What the task asks: The answer should be one number, the count of lines in the data with "Definition".

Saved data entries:
++++

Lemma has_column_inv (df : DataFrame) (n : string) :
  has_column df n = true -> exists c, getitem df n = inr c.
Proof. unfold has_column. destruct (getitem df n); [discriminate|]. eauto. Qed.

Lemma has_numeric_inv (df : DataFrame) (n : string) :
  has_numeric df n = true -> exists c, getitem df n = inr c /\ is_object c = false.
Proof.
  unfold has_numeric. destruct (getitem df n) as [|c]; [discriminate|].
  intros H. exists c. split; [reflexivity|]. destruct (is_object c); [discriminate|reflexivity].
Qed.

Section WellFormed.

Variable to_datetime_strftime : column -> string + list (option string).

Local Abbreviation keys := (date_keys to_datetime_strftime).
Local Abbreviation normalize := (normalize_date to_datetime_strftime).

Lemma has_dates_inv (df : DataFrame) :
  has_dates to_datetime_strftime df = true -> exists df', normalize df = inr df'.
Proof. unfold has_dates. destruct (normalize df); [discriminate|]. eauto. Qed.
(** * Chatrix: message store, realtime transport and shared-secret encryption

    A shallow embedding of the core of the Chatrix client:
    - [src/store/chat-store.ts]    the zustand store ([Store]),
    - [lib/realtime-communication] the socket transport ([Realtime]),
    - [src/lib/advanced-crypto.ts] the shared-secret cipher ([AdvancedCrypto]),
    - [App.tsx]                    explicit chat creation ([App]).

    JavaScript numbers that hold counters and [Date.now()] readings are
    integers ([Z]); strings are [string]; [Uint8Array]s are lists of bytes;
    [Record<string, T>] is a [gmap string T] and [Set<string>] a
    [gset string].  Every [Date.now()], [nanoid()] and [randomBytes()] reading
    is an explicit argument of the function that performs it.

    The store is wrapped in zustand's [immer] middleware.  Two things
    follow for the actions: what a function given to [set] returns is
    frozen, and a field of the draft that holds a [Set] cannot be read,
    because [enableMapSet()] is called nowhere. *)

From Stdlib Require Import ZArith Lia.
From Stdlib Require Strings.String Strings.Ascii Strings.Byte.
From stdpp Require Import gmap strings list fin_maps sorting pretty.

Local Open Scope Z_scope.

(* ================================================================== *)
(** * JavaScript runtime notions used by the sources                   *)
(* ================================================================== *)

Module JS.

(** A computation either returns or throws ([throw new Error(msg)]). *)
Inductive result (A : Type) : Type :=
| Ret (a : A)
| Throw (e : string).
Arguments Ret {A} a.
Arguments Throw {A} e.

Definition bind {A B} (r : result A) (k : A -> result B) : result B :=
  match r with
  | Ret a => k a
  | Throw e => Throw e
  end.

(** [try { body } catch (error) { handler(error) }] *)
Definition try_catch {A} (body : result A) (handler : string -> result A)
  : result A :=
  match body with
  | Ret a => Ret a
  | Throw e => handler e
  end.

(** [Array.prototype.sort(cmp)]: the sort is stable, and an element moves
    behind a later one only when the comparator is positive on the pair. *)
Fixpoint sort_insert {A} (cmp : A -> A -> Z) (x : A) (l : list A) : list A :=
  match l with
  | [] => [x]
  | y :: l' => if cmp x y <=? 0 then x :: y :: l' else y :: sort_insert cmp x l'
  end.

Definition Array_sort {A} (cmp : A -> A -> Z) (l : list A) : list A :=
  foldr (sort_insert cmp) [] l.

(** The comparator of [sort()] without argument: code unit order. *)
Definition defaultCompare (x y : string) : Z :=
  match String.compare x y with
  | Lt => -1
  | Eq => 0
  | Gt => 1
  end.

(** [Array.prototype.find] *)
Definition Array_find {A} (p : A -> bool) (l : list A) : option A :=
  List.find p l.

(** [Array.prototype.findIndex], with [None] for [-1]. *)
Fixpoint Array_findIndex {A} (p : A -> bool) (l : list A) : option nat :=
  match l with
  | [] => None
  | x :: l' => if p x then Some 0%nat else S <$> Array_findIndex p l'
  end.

++++

Answer to the problem: 5